The clopidogrel hydrosulfonate crystallizes. The reaction mixture is left to react with Turrax® for 45 minutes. The remaining 90% of the sulphuric acid is then drained to 94-96% (74.6 kg) in about 2 hours, while continuing to operate Turrax®. Turrax® is stopped 30 minutes after the addition of acid and agitated for 30 minutes. Turrax® is washed and dried in a pressure filter.

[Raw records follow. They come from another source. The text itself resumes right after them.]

(* ===== verification/EvalTotal.v ===== *)
(** * Every evaluation returns

    Checks and expansions return within the fuel their depth limit pays for, for
    every snapshot and every context, and give the context back as they found
    it. Nothing is assumed of the schema or of the relationships. *)

From S2P Require Import Prelude Model Domain Revision Schema StoreTypes Store StoreView.
From S2P Require Import EvalContext Eval EvalInv.

Section total.
Context `{Hasher}.

Definition any_memo (k : CheckMemoKey) (m : Membership) : Prop := True.
Definition any_error (e : ZanzibarError) : Prop := True.

(** An expansion leaves the memo alone, whatever is known of it. *)
Variable G : CheckMemoKey → Membership → Prop.

(** [m] returns from [c], and restores it. *)
Definition runs {A} (c : EvaluationContext) (m : Eval A) : Prop :=
  evals G any_error c m (λ _, True).

(** [m] returns from every context of depth at most [n]. *)
Definition runs_within {A} (n : nat) (m : Eval A) : Prop :=
  ∀ c, context_ok c → memo_good G c → (remaining_depth c ≤ Z.of_nat n)%Z → runs c m.

Lemma within_ret {A} n (a : A) : runs_within n (st_ret a).
Proof. intros c Hc Hm _. by apply evals_ret. Qed.

Lemma within_lift {A} n (r : result ZanzibarError A) : runs_within n (lift r).
Proof. intros c Hc Hm _. by apply evals_lift. Qed.

Lemma within_bind {A B} n (m : Eval A) (f : A → Eval B) :
  runs_within n m → (∀ a, runs_within n (f a)) → runs_within n (st_bind m f).
Proof.
  intros Hm Hf c Hc Hg Hd. eapply evals_bind; [by apply Hm|].
  intros a c' [Hs Hc' Hg'] _. apply Hf; [done|done|]. rewrite (sh_depth _ _ Hs). lia.
Qed.

(** What a computation does from a context may depend on the context. *)
Lemma within_from {A} n (m : Eval A) (m' : EvaluationContext → Eval A) :
  (∀ c, m c = m' c c) → (∀ c, runs_within n (m' c)) → runs_within n m.
Proof. intros Hm Hm' c Hc Hg Hd. apply (evals_from _ _ c _ (m' c)); [done|]. by apply Hm'. Qed.

Lemma within_fanout n fanout : runs_within n (increment_fanout fanout).
Proof.
  intros c Hc Hg _. unfold runs, evals, wp, increment_fanout.
  destruct (_ <? _)%Z; (split; [by apply keeps_refl|]); [|done]. by eexists.
Qed.

Lemma within_if {A} n (b : bool) (m m' : Eval A) :
  runs_within n m → runs_within n m' → runs_within n (if b then m else m').
Proof. by destruct b. Qed.

Lemma within_decide {A} n (P : Prop) (b : {P} + {¬ P}) (m m' : Eval A) :
  runs_within n m → runs_within n m' → runs_within n (if b then m else m').
Proof. by destruct b. Qed.

Create HintDb runs discriminated.
#[local] Hint Resolve within_ret within_lift within_bind within_fanout within_if within_decide
  : runs.

Lemma within_lift_domain {A} n (r : result DomainError A) : runs_within n (lift_domain r).
Proof. apply within_lift. Qed.
#[local] Hint Resolve within_lift_domain : runs.

Lemma within_relation_of_id n rid : runs_within n (relation_of_id rid).
Proof. eapply (within_from n _ (λ c, lift _)); [done|]. auto with runs. Qed.
Lemma within_relation_of_name n t rel : runs_within n (relation_of_name t rel).
Proof. eapply (within_from n _ (λ c, lift_schema _)); [done|]. intros c. apply within_lift. Qed.
#[local] Hint Resolve within_relation_of_id within_relation_of_name : runs.

(** ** Check *)

Lemma within_userset_loop n check : (∀ o rel, runs_within n (check o rel)) →
  ∀ items fanout, runs_within n (userset_loop check fanout items).
Proof.
  intros Hcheck. induction items as [|x items IH]; intros fanout; simpl; [auto with runs|].
  apply within_bind; [auto with runs|]. intros [[o rel]|]; auto 6 with runs.
Qed.

Section expression.
Variable n : nat.
Variable by_name : Object → RelationName → User → Eval Membership.
Variable by_id : Object → RelationName → SchemaRelationId → User → Eval Membership.
Variable plain : Object → RelationName → User → Eval Membership.
Hypothesis Hname : ∀ o rel u, runs_within n (by_name o rel u).
Hypothesis Hid : ∀ o rel rid u, runs_within n (by_id o rel rid u).
Hypothesis Hplain : ∀ o rel u, runs_within n (plain o rel u).

Lemma within_this o rel u : runs_within n (eval_this by_name o rel u).
Proof.
  eapply (within_from n _ (λ c, st_bind _ _)); [done|]. intros c.
  apply within_bind; [auto with runs|]. intros res. apply within_bind; [auto with runs|].
  intros f. apply within_if; [auto with runs|]. apply within_userset_loop. auto.
Qed.

Lemma within_tuple_to_userset o u tupleset computed :
  runs_within n (eval_tuple_to_userset by_name o u tupleset computed).
Proof.
  eapply (within_from n _ (λ c, st_bind _ _)); [done|]. intros c.
  apply within_bind; [auto with runs|]. intros res. apply within_userset_loop. auto.
Qed.

Lemma within_union ev es : Forall (λ e, runs_within n (ev e)) es →
  ∀ acc, runs_within n (eval_union ev acc es).
Proof. induction 1; intros acc; simpl; auto 6 with runs. Qed.

Lemma within_intersection ev es : Forall (λ e, runs_within n (ev e)) es →
  ∀ acc, runs_within n (eval_intersection ev acc es).
Proof. induction 1; intros acc; simpl; auto 6 with runs. Qed.

Lemma within_expression o rel u e : runs_within n (eval_expression by_name by_id plain o rel u e).
Proof.
  induction e as [|rel' rid h|ts rid cm|es IH|es IH|b x IHb IHx] using compiled_induction; simpl.
  - apply within_this.
  - auto with runs.
  - apply within_bind; [auto with runs|]. intros rd. apply within_tuple_to_userset.
  - by apply within_union.
  - by apply within_intersection.
  - auto 8 with runs.
Qed.

Lemma within_definition o rel u rd : runs_within n (eval_definition by_name by_id plain o rel u rd).
Proof.
  unfold eval_definition. destruct (rd_compiled_userset_rewrite rd);
    [apply within_expression|apply within_this].
Qed.
End expression.

Lemma within_zero {A} (m : Eval A) :
  (∀ c, remaining_depth c = 0%Z → context_ok c → memo_good G c → runs c m) → runs_within 0 m.
Proof.
  intros Hm c Hc Hg Hd. apply Hm; [|done|done]. pose proof (co_depth _ Hc). lia.
Qed.

(** ** Expand *)

Section expansion.
Variable n : nat.
Variable expand_rec : Object → RelationName → Eval ExpandedUserset.
Hypothesis Hrec : ∀ o rel, runs_within n (expand_rec o rel).

Lemma within_expand_loop computed items : ∀ fanout,
  runs_within n (expand_loop expand_rec computed fanout items).
Proof.
  induction items as [|x items IH]; intros fanout; simpl; [auto with runs|].
  apply within_bind; [auto with runs|]. intros [[o rel]|]; auto 8 with runs.
Qed.

Lemma within_expand_subjects items : ∀ fanout, runs_within n (expand_subjects fanout items).
Proof. induction items as [|x items IH]; intros fanout; simpl; auto 8 with runs. Qed.

Lemma within_expand_this o rel : runs_within n (expand_this o rel).
Proof.
  eapply (within_from n _ (λ c, st_bind _ _)); [done|]. intros c.
  apply within_bind; [auto with runs|]. intros res.
  apply within_bind; [apply within_expand_subjects|]. auto with runs.
Qed.

Lemma within_expand_operands ex es : Forall (λ e, runs_within n (ex e)) es →
  runs_within n (expand_operands ex es).
Proof. induction 1; simpl; auto 6 with runs. Qed.

Lemma within_expand_expression o rel e : runs_within n (expand_expression expand_rec o rel e).
Proof.
  induction e as [|rel' rid h|ts rid cm|es IH|es IH|b x IHb IHx] using compiled_induction; simpl.
  - apply within_expand_this.
  - auto.
  - eapply (within_from n _ (λ c, st_bind _ _)); [done|]. intros c.
    apply within_bind; [auto with runs|]. intros res. apply within_bind; [auto with runs|].
    intros rd. apply within_bind; [apply within_expand_loop|]. auto with runs.
  - apply within_bind; [by apply within_expand_operands|auto with runs].
  - apply within_bind; [by apply within_expand_operands|auto with runs].
  - auto 8 with runs.
Qed.
End expansion.

Lemma within_expand_relation_name n o rel : runs_within n (expand_relation_name (S n) o rel).
Proof.
  revert o rel. induction n as [|n IH]; intros o rel; cbn [expand_relation_name].
  - apply within_zero. intros c Hz Hc Hg. apply evals_expand_key; try done. intros _ Hpos. lia.
  - intros c Hc Hg Hd. apply evals_expand_key; try done. intros _ Hpos c1 Hc1 Hg1 Hen.
    assert (remaining_depth c1 ≤ Z.of_nat n)%Z as Hd1 by (rewrite (xn_depth _ _ _ Hen); lia).
    revert c1 Hc1 Hg1 Hen Hd1. intros c1 Hc1 Hg1 _. revert c1 Hc1 Hg1.
    apply within_bind; [auto with runs|]. intros t. apply within_bind; [auto with runs|].
    intros rd. destruct (rd_compiled_userset_rewrite rd);
      [by apply within_expand_expression|apply within_expand_this].
Qed.

Lemma within_expand n o rel : runs_within n (expand (S n) o rel).
Proof.
  apply within_bind; [auto with runs|]. intros rel'. apply within_expand_relation_name.
Qed.


(** ** Whole checks

    They write to the memo: here every entry is allowed. *)

Section checks.
Hypothesis HG : ∀ k m, G k m.

(** A key takes one unit of the depth. *)
Lemma within_check_key n key body :
  runs_within n body → runs_within (S n) (evaluate_check_key key body).
Proof.
  intros Hbody c Hc Hg Hd. apply evals_check_key; try done. intros _ Hpos c1 Hc1 Hg1 Hen.
  apply Hbody; [done|done|]. rewrite (en_depth _ _ _ Hen). lia.
Qed.

(** With no depth left, a key fails without calling its body. *)
Lemma zero_check_key key body c :
  remaining_depth c = 0%Z → context_ok c → memo_good G c → runs c (evaluate_check_key key body).
Proof. intros Hz Hc Hg. apply evals_check_key; try done. intros _ Hpos. lia. Qed.

Lemma check_entry_S fuel entry o rel u c :
  check_entry (S fuel) entry o rel u c =
  evaluate_check_key (check_key_from_relation_name (ctx_snapshot c) o rel u)
    match entry with
    | ByName => check_relation_name_entered (check_entry fuel ByName)
                  (λ o rel rid, check_entry fuel (ById rid) o rel) (check_entry fuel Plain) o rel u
    | ById rid => check_relation_id_entered (check_entry fuel ByName)
                    (λ o rel rid, check_entry fuel (ById rid) o rel) (check_entry fuel Plain)
                    o rel rid u
    | Plain => eval_this (check_entry fuel ByName) o rel u
    end c.
Proof. done. Qed.

Lemma within_entry n entry o rel u : runs_within n (check_entry (S n) entry o rel u).
Proof.
  revert entry o rel u. induction n as [|n IH]; intros entry o rel u.
  - apply within_zero. intros c Hz Hc Hg. eapply evals_from; [apply check_entry_S|].
    by apply zero_check_key.
  - intros c Hc Hg Hd. eapply evals_from; [apply check_entry_S|].
    refine (within_check_key n _ _ _ c Hc Hg Hd).
    destruct entry as [|rid|].
    + apply within_bind; [auto with runs|]. intros t. apply within_bind; [auto with runs|].
      intros rd. apply within_definition; intros; apply IH.
    + apply within_bind; [auto with runs|]. intros rd. apply within_definition; intros; apply IH.
    + apply within_this. intros. apply IH.
Qed.

Lemma within_check n o rel u : runs_within n (check n o rel u).
Proof.
  destruct n as [|n].
  - apply within_zero. intros c Hz Hc Hg.
    eapply (evals_from _ _ c _ (evaluate_check_key _ _)); [done|]. by apply zero_check_key.
  - intros c Hc Hg Hd. eapply (evals_from _ _ c _ (evaluate_check_key _ _)); [done|].
    refine (within_check_key n _ _ _ c Hc Hg Hd).
    apply within_bind; [auto with runs|]. intros t. apply within_bind; [auto with runs|].
    intros rel'. apply within_bind; [auto with runs|].
    intros rd. apply within_definition; intros; apply within_entry.
Qed.

Lemma within_check_prepared n o rel u rd : runs_within n (check_prepared n o rel u rd).
Proof.
  destruct n as [|n].
  - apply within_zero. intros c Hz Hc Hg.
    eapply (evals_from _ _ c _ (evaluate_check_key _ _)); [done|]. by apply zero_check_key.
  - intros c Hc Hg Hd. eapply (evals_from _ _ c _ (evaluate_check_key _ _)); [done|].
    refine (within_check_key n _ _ _ c Hc Hg Hd).
    apply within_definition; intros; apply within_entry.
Qed.

End checks.
End total.

(** ** What a caller sees *)

(** [m] returned [res] from [c], and left [c']. *)
Record returned {A} (c : EvaluationContext) (res : result EvalStop A) (c' : EvaluationContext)
    : Prop := {
  rt_total : res ≠ Err OutOfFuel;
  rt_shell : shell c c';
  rt_ok : context_ok c'
}.

Lemma within_returned {A} G n (m : Eval A) c :
  runs_within G n m → context_ok c → memo_good G c → (remaining_depth c ≤ Z.of_nat n)%Z →
  returned c (m c).1 (m c).2 ∧ memo_good G (m c).2.
Proof.
  intros Hm Hc Hg Hd. specialize (Hm c Hc Hg Hd). unfold runs, evals, wp in Hm.
  destruct (m c) as [[a|e] c']; destruct Hm as [[Hs Hk Hg'] HQ]; (split; [split|]); try done.
  destruct HQ as (z & -> & _). done.
Qed.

310 kg of clopidogrel Form 2 hydrogen sulphonate is obtained, giving a yield of 90.9%; F = 176 ± 3°C

Claims (12)

1. Crystalline (+)-(S) polymorph of clopidogrel hydrogen sulphate (Form 2) whose powder X-ray diffractogram shows the following characteristic peaks expressed as interplanar distances at approximately 4.11; 6.86; 3.60; 5.01; 3.74; 6.49; 5.66 Å.
2. Crystalline (+)-(S) polymorph of clopidogrel hydrogen sulphate (Form 2) whose infrared spectrum exhibits characteristic absorptions expressed in cm^-1 at: 2551, 1497, 1189 and 1029, with respective percentages of transmittance of about: 43; 63.7; 18; 33.2.
3. Crystalline (+)-(S) polymorph of clopidogrel hydrogen sulphate (Form 2) having a melting point of 176 ± 3°C.
4. Crystalline polymorph of clopidogrel hydrogen sulphate (Form 2) characterized by the powder X-ray diffractogram according to Figure 2.
5. Crystalline polymorph of clopidogrel hydrogen sulphate (Form 2) characterized by an infrared spectrum according to Figure 3.
6. Crystalline polymorph of clopidogrel hydrogen sulphate (Form 2) characterized by the powder X-ray diffractogram according to Claim 1 and an infrared spectrum according to Claim 2.
7. Method for the preparation of (+)-(S)-clopidogrel hydrogen sulphate Form 2, according to Claims 1, 2 and 3, characterized in that:

   the aqueous-acetone mother liquors resulting from the crystallization of (+)-(S)-clopidogrel hydrogen sulphate Form 1 release, after 3 to 6 months, crystals of clopidogrel hydrogen sulphate Form 2.
8. Method according to Claim 7, characterized in that the aqueous-acetone mother liquors resulting from the crystallization of (+)-(S)-clopidogrel hydrogen sulphate Form 1 contain 0.3 to 1% of water.
9. Method according to Claim 7, characterized in that the aqueous-acetone mother liquors resulting from the crystallization of (+)-(S)-clopidogrel hydrogen sulphate Form 1 contain up to about 10% of clopidogrel hydrogen sulphate, this quantity being calculated from the quantity of methyl (+)-(S)-α-(2-chlorophenyl)-4,5,6,7-tetrahydrothieno[3,2-c]pyridinyl-5-acetate camphorsulphonate used during the conversion to hydrogen sulphate.
10. Method according to any one of Claims 7 to 9, characterized in that the aqueous-acetone mother liquors resulting from the crystallization of (+)-(S)-clopidogrel hydrogen sulphate Form 1 release slowly, after a period of three to six months, at a temperature of less than 40°C, clopidogrel hydrogen sulphate Form 2.
11. Method for the preparation of clopidogrel hydrogen sulphate Form 2 in which:

    (a) methyl (+)-(S)-α-(2-chlorophenyl)-4,5,6,7-tetrahydrothieno[3,2-c]pyridinyl-5-acetate camphorsulphonate is dissolved in an organic solvent,

    (b) camphorsulphonic acid is extracted with an aqueous alkaline solution of potassium carbonate and washed with water,

    (c) the organic phase is concentrated under reduced pressure and the concentration residue is taken up in acetone,

    characterized in that 94-96% sulphuric acid is added and the mixture is seeded with clopidogrel hydrogen sulphate Form 2, the product is crystallized, the mixture is cooled, filtered and the crystals are washed and then dried under reduced pressure to give clopidogrel hydrogen sulphate Form 2.
12. Pharmaceutical composition containing, as active ingredient, the Form 2 polymorph of clopidogrel hydrogen sulphate according to Claim 1 in combination with at least one pharmaceutical excipient.